• Your instructions: Should a line in the entries below contain "makes", return that line.

Stored data

(* ===== verification/Startup.v ===== *)
(** What the two programs hand to the parts that run: the commands of
    [src/client/main.cpp] and [src/server/main.cpp] start a connection, the
    benchmark or the server only with a configuration whose fields are within
    their types and that passed validation, and with profiles that satisfy
    the profile invariant.  These are the hypotheses of the theorems on the
    connections and on the pool. *)

From S2P Require Import Prelude Errors Runtime Json Framing Identifiers Message Profile ProfileYaml.
From S2P Require Import Config Transport Metrics TlsContext Gate Capabilities Server ServerLoop.
From S2P Require Import ServerSpec Client ClientSpec Benchmark Cli Main MainSpec Console.

(** ** Started with *)

Section started.
Context {W : Type} {Y : YamlLib W} {EA : EnvApi W}.

(** The configuration that [args] ask for, after [adjust], has passed
    validation: its fields and combinations, and the production policy, when
    [PQTLS_ENV] was read. *)
Definition client_started (args : Arguments) (s : St W) (adjust : ClientConfig -> ClientConfig)
    (c : ClientConfig) : Prop :=
  client_typed c /\ client_ok c /\
  exists c0 s1, client_build_config args s = (Ok c0, s1) /\ c = adjust c0 /\
    development_options (c_common c) && in_production s1 = false.

Definition server_started (args : Arguments) (s : St W) (c : ServerConfig) : Prop :=
  server_typed c /\ server_ok c /\
  exists s1, server_build_config args s = (Ok c, s1) /\
    development_options (s_common c) && in_production s1 = false.

End started.

(** What [benchmark] makes of the number of connections. *)
Definition at_least_one (c : ClientConfig) : ClientConfig := if connections c <? 1 then with_connections c 1 else c.

(** The profile is a valid one, and the one that was asked for. *)
Definition profile_of (context : TlsContext) (profile : string) : Prop :=
  profile_inv (ctx_profile context) /\ id (ctx_profile context) = profile.

(** No descriptor has been opened between two states. *)
Definition unopened (e : Event) : Prop := match e with EvOpen _ => False | _ => True end.

Definition still {W} (s s' : St W) : Prop := exists new, st_log s' = new ++ st_log s /\ Forall unopened new.

Lemma still_trans {W} (s1 s2 s3 : St W) : still s1 s2 -> still s2 s3 -> still s1 s3.
Proof.
  intros (n1 & L1 & F1) (n2 & L2 & F2). exists (n2 ++ n1). rewrite L2, L1, app_assoc.
  split; [done|by apply Forall_app].
Qed.

Section startup.
Context {W : Type} {RA : RuntimeApi W} {J : JsonLib} {Y : YamlLib W} {EA : EnvApi W} {SA : SocketApi W}
  {LA : SslApi W} {CA : CtxApi W} {PA : CapApi W} {MA : MetricsApi W} {KA : ClientApi W}
  {FA : FileApi W}.

Lemma validated_client c s u s' :
  client_typed c -> validate_client c s = (Ok u, s') ->
  client_ok c /\ development_options (c_common c) && in_production s = false.
Proof.
  intros Hc Hv. pose proof (validate_seq_outcome _ (c_common c) _ s (validate_client_checks c Hc)) as H.
  unfold validate_client in Hv. rewrite Hv in H. exact H.
Qed.

Lemma validated_server c s u s' :
  server_typed c -> validate_server c s = (Ok u, s') ->
  server_ok c /\ development_options (s_common c) && in_production s = false.
Proof.
  intros Hc Hv. pose proof (validate_seq_outcome _ (s_common c) _ s (validate_server_checks c Hc)) as H.
  unfold validate_server in Hv. rewrite Hv in H. exact H.
Qed.

Lemma load_registry_inv path s r s' : load_registry path s = (Ok r, s') -> registry_inv r.
Proof.
  unfold load_registry. destruct (str_empty path).
  - destruct builtin_inv as [-> Hb]. by intros [= <- _].
  - intros H. by apply profiles_file_outcome in H as [H _].
Qed.

Lemma registry_get_inv r k p : registry_inv r -> registry_get r k = Ok p -> profile_inv p /\ id p = k.
Proof.
  intros [Hp _] Hg. unfold registry_get, registry_find, find_if in Hg.
  destruct (List.find _ r) as [p'|] eqn:E; [|done]. injection Hg as ->.
  apply List.find_some in E as [Hin Hk]. apply String.eqb_eq in Hk.
  split; [by eapply List.Forall_forall in Hp|done].
Qed.

Lemma with_connections_typed c : client_typed c -> client_typed (with_connections c 1).
Proof. intros []. by constructor. Qed.

Lemma serve_ext (run run' : ServerConfig -> TlsContext -> option MetricsWriter -> io W unit) args s :
  as_uint32_typed ->
  (forall c context writer s1, server_started args s c -> profile_of context (profile_id (s_common c)) ->
     In EvIgnoreSigpipe (st_log s1) -> run c context writer s1 = run' c context writer s1) ->
  command_serve run args s = command_serve run' args s.
Proof.
  intros Hy Hrun. unfold command_serve.
  apply bind_ext. intros c s1 Hc. apply server_build_config_ok in Hc as Hb; [|done]. destruct Hb as (_ & _ & _ & Ht).
  apply bind_ext. intros u s2 Hv. apply validated_server in Hv as [Hok Hpol]; [|done].
  assert (Hs : server_started args s c) by (split; [done|]; split; [done|]; by exists s1).
  apply bind_ext. intros [] s2' _.
  apply bind_ext. intros r s3 Hr. apply load_registry_inv in Hr.
  apply bind_ext. intros caps s4 _. apply bind_ext. intros [] s5 _. apply bind_ext. intros w s6 _.
  apply bind_ext. intros context s7 Hx. unfold PqTlsServer_new in Hx.
  apply liftM_bind_inv in Hx as (p & Hp & Hx). apply registry_get_inv in Hp as [Hp Hid]; [|done].
  apply bind_inv in Hx as (t & s8 & Hx & Hret). apply bind_inv in Hret as (u1 & s9 & H9 & Hret).
  apply bind_inv in Hret as (u2 & s10 & H10 & Hret). injection Hret as -> <-.
  assert (Hsig : In EvIgnoreSigpipe (st_log s10)).
  { injection H9 as _ <-. unfold warn_if_experimental in H10. destruct (experimental _); injection H10 as _ <-.
    - right. by left.
    - by left. }
  apply create_server_profile in Hx as Hctx. subst p.
  unfold scoped, mbind, M_bind. rewrite Hrun; [done|done|by split|done].
Qed.

Lemma benchmark_ext (run run' : ClientConfig -> ProfileRegistry -> MetricsWriter -> io W BenchmarkSummary) args s :
  as_uint32_typed ->
  (forall c r writer s1, client_started args s at_least_one c -> registry_inv r -> writer = true ->
     run c r writer s1 = run' c r writer s1) ->
  command_benchmark run args s = command_benchmark run' args s.
Proof.
  intros Hy Hrun. unfold command_benchmark.
  apply bind_ext. intros c s1 Hc. apply client_build_config_ok in Hc as Hb; [|done]. destruct Hb as (_ & _ & _ & Ht).
  fold (at_least_one c). set (c1 := at_least_one c). cbv zeta.
  assert (Ht1 : client_typed c1) by (unfold c1, at_least_one; case_match; auto using with_connections_typed).
  apply bind_ext. intros u s2 Hv. apply validated_client in Hv as [Hok Hpol]; [|done].
  assert (Hs : client_started args s at_least_one c1) by (split; [done|]; split; [done|]; by exists c, s1).
  clearbody c1.
  apply bind_ext. intros [] s3 Hf. apply (f_equal fst) in Hf. simpl in Hf. apply throw_if_ok in Hf.
  apply bind_ext. intros r s4 Hr. apply load_registry_inv in Hr.
  apply bind_ext. intros w s5 Hw. apply bind_ext. intros [] s6 _. unfold mbind at 1 3, M_bind at 1 3.
  rewrite Hrun; [done|done|done|]. unfold MetricsWriter_new in Hw. rewrite Hf in Hw.
  apply bind_inv in Hw as (? & ? & _ & Hw). apply bind_inv in Hw as ([] & ? & _ & Hw); simpl in Hw; [|done].
  by injection Hw as <- _.
Qed.

(** Step over [m], which opens no descriptor: it throws, or it is followed. *)
Lemma bind_still {A B} (m : io W A) (k : A -> io W B) s (C : result B * St W -> Prop) :
  emits unopened m ->
  (forall x s', still s s' -> C (Throw x, s')) ->
  (forall a s', m s = (Ok a, s') -> still s s' -> C (k a s')) -> C ((m ≫= k) s).
Proof.
  intros Hm Ht Hk. destruct (Hm s) as (new & L & F). unfold mbind, M_bind.
  destruct (m s) as [[a|x] s'] eqn:E; simpl in L; [apply Hk|apply Ht]; try done; by exists new.
Qed.

Lemma unopened_offline {A} (m : io W A) : emits offline m -> emits unopened m.
Proof. apply emits_mono. by intros []. Qed.

(** What [connect] does once it has a client. *)
Definition connecting (c : ClientConfig) (context : TlsContext) (writer : option MetricsWriter) (ms : list Message)
    : io W Z :=
  with_client context (
    result ← run_once c context writer ms;
    lift_io (print_connection_result result c ;;
             mret (exit_code_int (if cr_ok result then ExitSuccess
                                  else exit_code_for (m_error_category (cr_metrics result)))))).

(** Thrown before any descriptor was opened, or run with what was validated. *)
Definition connect_started (args : Arguments) (s : St W) (r : result Z * St W) : Prop :=
  (exists x s', r = (Throw x, s') /\ still s s') \/
  (exists c context writer m s1,
     client_started args s (fun c => c) c /\ profile_of context (profile_id (c_common c)) /\
     still s s1 /\ In EvIgnoreSigpipe (st_log s1) /\
     r = connecting c context writer (repeat m (Z.to_nat (messages_per_connection c))) s1).

Lemma started_client_profile c registry s context s' :
  registry_inv registry -> PqTlsClient_new c registry s = (Ok context, s') ->
  profile_of context (profile_id (c_common c)) /\ In EvIgnoreSigpipe (st_log s').
Proof.
  intros Hr Hx. unfold PqTlsClient_new in Hx.
  apply liftM_bind_inv in Hx as (p & Hp & Hx). apply registry_get_inv in Hp as [Hp Hid]; [|done].
  apply bind_inv in Hx as (t & s8 & Hx & Hret). apply bind_inv in Hret as (u1 & s9 & H9 & Hret).
  apply bind_inv in Hret as (u2 & s10 & H10 & Hret). injection Hret as -> <-.
  apply create_client_profile in Hx as Hctx. subst p. split; [by split|].
  injection H9 as _ <-. unfold warn_if_experimental in H10. destruct (experimental _); injection H10 as _ <-.
  - right. by left.
  - by left.
Qed.

Lemma connect_ext args s : as_uint32_typed -> connect_started args s (command_connect args s).
Proof.
  intros Hy. unfold command_connect.
  assert (Hstep : forall A B (m : io W A) (k : A -> io W B) (C : result B * St W -> Prop) s1,
    emits unopened m -> still s s1 -> (forall x s', still s s' -> C (Throw x, s')) ->
    (forall a s', m s1 = (Ok a, s') -> still s s' -> C (k a s')) -> C ((m ≫= k) s1)).
  { intros A B m k C s1 Hm H1 Ht Hk. apply bind_still; [done|..]; intros; eauto using still_trans. }
  assert (Ht : forall x s', still s s' -> connect_started args s (Throw x, s')) by (intros; left; eauto).
  apply Hstep; [apply unopened_offline, offline_client_config|by exists []|done|intros c s1 Hc S1].
  apply client_build_config_ok in Hc as Hb; [|done]. destruct Hb as (_ & _ & _ & Hty).
  apply Hstep; [apply unopened_offline, offline_validate_client|done|done|intros u s2 Hv S2].
  apply validated_client in Hv as [Hok Hpol]; [|done].
  apply Hstep; [unfold warn_if_insecure; case_match; [by apply emits_emit|auto with pqtls]|done|done|intros u' s3 _ S3].
  apply Hstep; [apply unopened_offline, offline_load_registry|done|done|intros registry s4 Hr S4].
  apply load_registry_inv in Hr.
  apply Hstep; [apply unopened_offline, offline_build_message|done|done|intros m s5 _ S5].
  apply Hstep; [apply unopened_offline, offline_opt_writer|done|done|intros w s6 _ S6].
  apply Hstep; [apply unopened_offline, offline_new_client|done|done|intros context s7 Hx S7].
  apply started_client_profile in Hx as [Hp Hsig]; [|done].
  right. exists c, context, w, m, s7. splits; [|done|done|done|done].
  split; [done|]. split; [done|]. by exists c, s1.
Qed.

(** ** Claim *)

(** C21: What the running parts are started with.  For a YAML library whose
    [as<uint32_t>] gives 32-bit values: whatever the arguments and files, the
    [serve] command calls [PqTlsServer::run], and the [benchmark] command
    [run_benchmark] (with at least one connection), on nothing but the
    configuration that the arguments ask for, after it has passed validation:
    every field within its type, every rule obeyed, and no development-only
    option if [PQTLS_ENV] said production; with profiles that satisfy the
    profile invariant (the server's being the one that was asked for) and, for
    the benchmark, an open metrics file; the server moreover only after SIGPIPE
    was ignored.  What they would do otherwise makes no difference to the
    command.  Likewise [connect] throws without having opened a descriptor, or
    goes on to [run_once] with such a configuration, profile and signal
    disposition, having opened none until then.  These configurations have the
    limits the theorems on connections ask for. *)
Theorem started_well_typed args s :
  as_uint32_typed ->
  (forall run run' : ServerConfig -> TlsContext -> option MetricsWriter -> io W unit,
     (forall c context writer s1, server_started args s c -> profile_of context (profile_id (s_common c)) ->
        In EvIgnoreSigpipe (st_log s1) -> run c context writer s1 = run' c context writer s1) ->
     command_serve run args s = command_serve run' args s) /\
  (forall run run' : ClientConfig -> ProfileRegistry -> MetricsWriter -> io W BenchmarkSummary,
     (forall c r writer s1, client_started args s at_least_one c -> registry_inv r -> writer = true ->
        run c r writer s1 = run' c r writer s1) ->
     command_benchmark run args s = command_benchmark run' args s) /\
  connect_started args s (command_connect args s) /\
  (forall c, server_started args s c -> server_limits c /\ 1 <= max_connections c <= u32_max) /\
  (forall adjust c, client_started args s adjust c -> client_limits c /\ 1 <= concurrency c <= connections c).
Proof.
  intros Hy. splits.
  - intros run run' Hrun. by apply serve_ext.
  - intros run run' Hrun. by apply benchmark_ext.
  - by apply connect_ext.
  - intros c ([_ _ Hmc _ _ Hm] & ((_ & Hf & _) & _ & _ & _ & H1 & _) & _). split; [by split|].
    split; [done|apply Hmc].
  - intros adjust c (_ & ((_ & Hf & _) & _ & _ & Hcc & _) & _). by split.
Qed.

End startup.

(** The arguments and the file of the precedence example are accepted; a
    server that would misbehave on an empty pool cannot be told from one that
    returns. *)
Lemma started_well_typed_witness :
  connect_started (RA := toy_clock) (J := toy_protocol) (Y := client_yaml) (EA := toy_env None) (SA := toy_sockets)
    (LA := toy_ssl) (CA := toy_ctx "X25519MLKEM768") (MA := toy_metrics) (KA := toy_client)
    lab_arguments (mkSt (frame_of "ping") [] [])
    (command_connect (RA := toy_clock) (J := toy_protocol) (Y := client_yaml) (EA := toy_env None)
      (SA := toy_sockets) (LA := toy_ssl) (CA := toy_ctx "X25519MLKEM768") (MA := toy_metrics) (KA := toy_client)
      (FA := no_files) lab_arguments (mkSt (frame_of "ping") [] [])) /\
  command_serve (RA := toy_clock) (Y := client_yaml) (EA := toy_env None) (CA := toy_ctx "X25519MLKEM768")
    (PA := lab_openssl) (MA := toy_metrics)
    (fun c _ _ => if max_connections c =? 0 then throwM OutOfFuel else mret tt)
    lab_arguments (mkSt (frame_of "ping") [] []) =
  command_serve (RA := toy_clock) (Y := client_yaml) (EA := toy_env None) (CA := toy_ctx "X25519MLKEM768")
    (PA := lab_openssl) (MA := toy_metrics) no_server lab_arguments (mkSt (frame_of "ping") [] []).
Proof.
  destruct (started_well_typed (RA := toy_clock) (J := toy_protocol) (Y := client_yaml) (EA := toy_env None)
    (SA := toy_sockets) (LA := toy_ssl) (CA := toy_ctx "X25519MLKEM768") (PA := lab_openssl) (MA := toy_metrics)
    (KA := toy_client) (FA := no_files) lab_arguments (mkSt (frame_of "ping") [] []) client_yaml_typed)
    as (Hserve & _ & Hconnect & Hlimits & _).
  split; [exact Hconnect|].
  apply Hserve. intros c context writer s1 Hs _ _. destruct (Hlimits c Hs) as [_ Hm].
  destruct (max_connections c =? 0) eqn:E0; [|reflexivity]. apply Z.eqb_eq in E0. lia.
Defined.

• Written solution:
(** What [benchmark] makes of the number of connections. *)
    was ignored.  What they would do otherwise makes no difference to the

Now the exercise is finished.